Imagine waking one morning to find extra cash in your bank account, a gift from the European Central Bank. That sounds outlandish and some proponents of the idea admit it’s unlikely.
But the concept of so-called helicopter money has been seriously debated by economists for several years and is coming back into vogue. That’s because despite the trillions of dollars, euros, yen and pounds that central banks have pumped into the global financial system since the 2008 credit crisis, global economic growth is slowing once again.
Milton Friedman, the Nobel Prize-winning economist came up with the concept of helicopter money in 1969. Helicopter money handed directly to consumers would, in theory, send us scurrying to the shops to spend our windfalls, boosting confidence in the economy. That increased demand would allow prices to rise again, a crucial step because a slide in prices, known as deflation, is viewed as creating the risk of extended stagnation.

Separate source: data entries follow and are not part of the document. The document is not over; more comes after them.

(* ===== verification/Engine.v ===== *)
(** * Engine: the streamer's audio sender

    Models [streamer/src/audio/AudioEngine.cpp].  The engine's own thread and any number of
    client threads work on one state; a step of the relation is one atomic action of the
    source: a critical section of [source_mutex_], an operation on an atomic variable, a
    call of the sink or the bus.  A call of a client that takes several of them leaves the
    rest of itself in [pending].  The level meters are left out: nothing reads them but the
    dashboard.  Waiting (the pauses of the loop and its pacing) is a step that does
    nothing else. *)

From S2P Require Import Prelude Core Json Config Audio Speakers Sender.

Local Open Scope Z_scope.

(** ** The state *)

(* [src/streamer/src/audio/AudioEngine.h:48-48] AudioEngine::State *)
Inductive Transport := Idle | Playing | Paused.

#[export] Instance Transport_eq_dec : EqDecision Transport.
Proof. solve_decision. Defined.

(** Where the engine's thread is. *)
(* [src/streamer/src/audio/AudioEngine.cpp:161-195] AudioEngine::loop *)
Inductive Thread :=
| NoThread
| Top                        (* before [running_.load()] *)
| Look                       (* before [transport_state_.load()] *)
| Block                      (* before the critical section of [sendBlock] *)
| Emit (d : list Z)          (* the section left with a datagram to send *)
| Count                      (* before [packets_sent_.fetch_add] *)
| Pace                       (* a block went out: before [++blocks_this_stream_] *)
| End_                       (* [sendBlock] returned false *)
| Report                     (* before the publication of the end of the stream *)
| Finished.                  (* the loop has returned *)

#[export] Instance Thread_eq_dec : EqDecision Thread.
Proof. solve_decision. Defined.

(** What is left of a client's call. *)
Inductive Pending :=
| PlayStore                        (* of [play]: the store of [Playing] *)
| Publish (e : Event Payload)
| Anchor (now : spec_float)        (* of [resume]: the critical section *)
| StopExchange                     (* of [stopStream]: the exchange *)
| Join | DropSource | StopIdle.    (* of [stop] *)

Section Engine.
Context {T : Type} {Src : AudioSource T}.

(* [src/streamer/src/audio/AudioEngine.h:102-135] AudioEngine *)
Record AudioEngine := mk_engine
  { e_source : option T; e_hook : option (list Z -> list Z); e_pk : Packetizer;
    e_blocks : Z; e_transport : Transport; e_running : bool; e_sent : Z; e_state : ServiceState;
    e_thread : Thread; e_pending : list Pending; e_sink : list (list Z);
    e_events : list (Event Payload); e_bus : bool; e_block_frames : nat }.

(** One field changed. *)
Definition set_source (x : option T) (e : AudioEngine) : AudioEngine :=
  mk_engine x (e_hook e) (e_pk e) (e_blocks e) (e_transport e) (e_running e) (e_sent e) (e_state e)
    (e_thread e) (e_pending e) (e_sink e) (e_events e) (e_bus e) (e_block_frames e).
Definition set_hook (x : option (list Z -> list Z)) (e : AudioEngine) : AudioEngine :=
  mk_engine (e_source e) x (e_pk e) (e_blocks e) (e_transport e) (e_running e) (e_sent e) (e_state e)
    (e_thread e) (e_pending e) (e_sink e) (e_events e) (e_bus e) (e_block_frames e).
Definition set_pk (x : Packetizer) (e : AudioEngine) : AudioEngine :=
  mk_engine (e_source e) (e_hook e) x (e_blocks e) (e_transport e) (e_running e) (e_sent e) (e_state e)
    (e_thread e) (e_pending e) (e_sink e) (e_events e) (e_bus e) (e_block_frames e).
Definition set_blocks (x : Z) (e : AudioEngine) : AudioEngine :=
  mk_engine (e_source e) (e_hook e) (e_pk e) x (e_transport e) (e_running e) (e_sent e) (e_state e)
    (e_thread e) (e_pending e) (e_sink e) (e_events e) (e_bus e) (e_block_frames e).
Definition set_transport (x : Transport) (e : AudioEngine) : AudioEngine :=
  mk_engine (e_source e) (e_hook e) (e_pk e) (e_blocks e) x (e_running e) (e_sent e) (e_state e)
    (e_thread e) (e_pending e) (e_sink e) (e_events e) (e_bus e) (e_block_frames e).
Definition set_running (x : bool) (s : ServiceState) (e : AudioEngine) : AudioEngine :=
  mk_engine (e_source e) (e_hook e) (e_pk e) (e_blocks e) (e_transport e) x (e_sent e) s
    (e_thread e) (e_pending e) (e_sink e) (e_events e) (e_bus e) (e_block_frames e).
Definition set_sent (x : Z) (e : AudioEngine) : AudioEngine :=
  mk_engine (e_source e) (e_hook e) (e_pk e) (e_blocks e) (e_transport e) (e_running e) x (e_state e)
    (e_thread e) (e_pending e) (e_sink e) (e_events e) (e_bus e) (e_block_frames e).
Definition set_thread (x : Thread) (e : AudioEngine) : AudioEngine :=
  mk_engine (e_source e) (e_hook e) (e_pk e) (e_blocks e) (e_transport e) (e_running e) (e_sent e)
    (e_state e) x (e_pending e) (e_sink e) (e_events e) (e_bus e) (e_block_frames e).
Definition set_pending (x : list Pending) (e : AudioEngine) : AudioEngine :=
  mk_engine (e_source e) (e_hook e) (e_pk e) (e_blocks e) (e_transport e) (e_running e) (e_sent e)
    (e_state e) (e_thread e) x (e_sink e) (e_events e) (e_bus e) (e_block_frames e).
Definition sink (d : list Z) (e : AudioEngine) : AudioEngine :=
  mk_engine (e_source e) (e_hook e) (e_pk e) (e_blocks e) (e_transport e) (e_running e) (e_sent e)
    (e_state e) (e_thread e) (e_pending e) (e_sink e ++ [d]) (e_events e) (e_bus e) (e_block_frames e).
Definition emit_event (v : Event Payload) (e : AudioEngine) : AudioEngine :=
  mk_engine (e_source e) (e_hook e) (e_pk e) (e_blocks e) (e_transport e) (e_running e) (e_sent e)
    (e_state e) (e_thread e) (e_pending e) (e_sink e)
    (if e_bus e then e_events e ++ [v] else e_events e) (e_bus e) (e_block_frames e).
Definition later (p : Pending) (e : AudioEngine) : AudioEngine := set_pending (e_pending e ++ [p]) e.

This renewed interest in an idea that’s almost half a century old is evidence that measures previously regarded as daring have become commonplace, repetitive and increasingly ineffective.
Supporters of helicopter money argue that it may be less risky than the current quantitative easing regime, which has been blamed for fuelling what some see as a bubble in global stock and bond markets. It is also possible the benefits would be spread more broadly.
Opponents point out that helicopter money isn’t really free. Printing more money devalues the buying power of what savers have in their accounts, in the same way that a company selling new shares dilutes the holdings of its existing stockholders.
Others say helicopter money is an overly complicated substitute for the fiscal stimulus governments should be providing. There’s also the danger that helicopter money could trigger much higher inflation than the 2% that’s currently deemed desirable, if people thought banks or governments might get addicted to its boost.
It might fail anyway and given that nothing in economics is currently working out the way the textbooks promised, people might just save the windfall instead of spending it.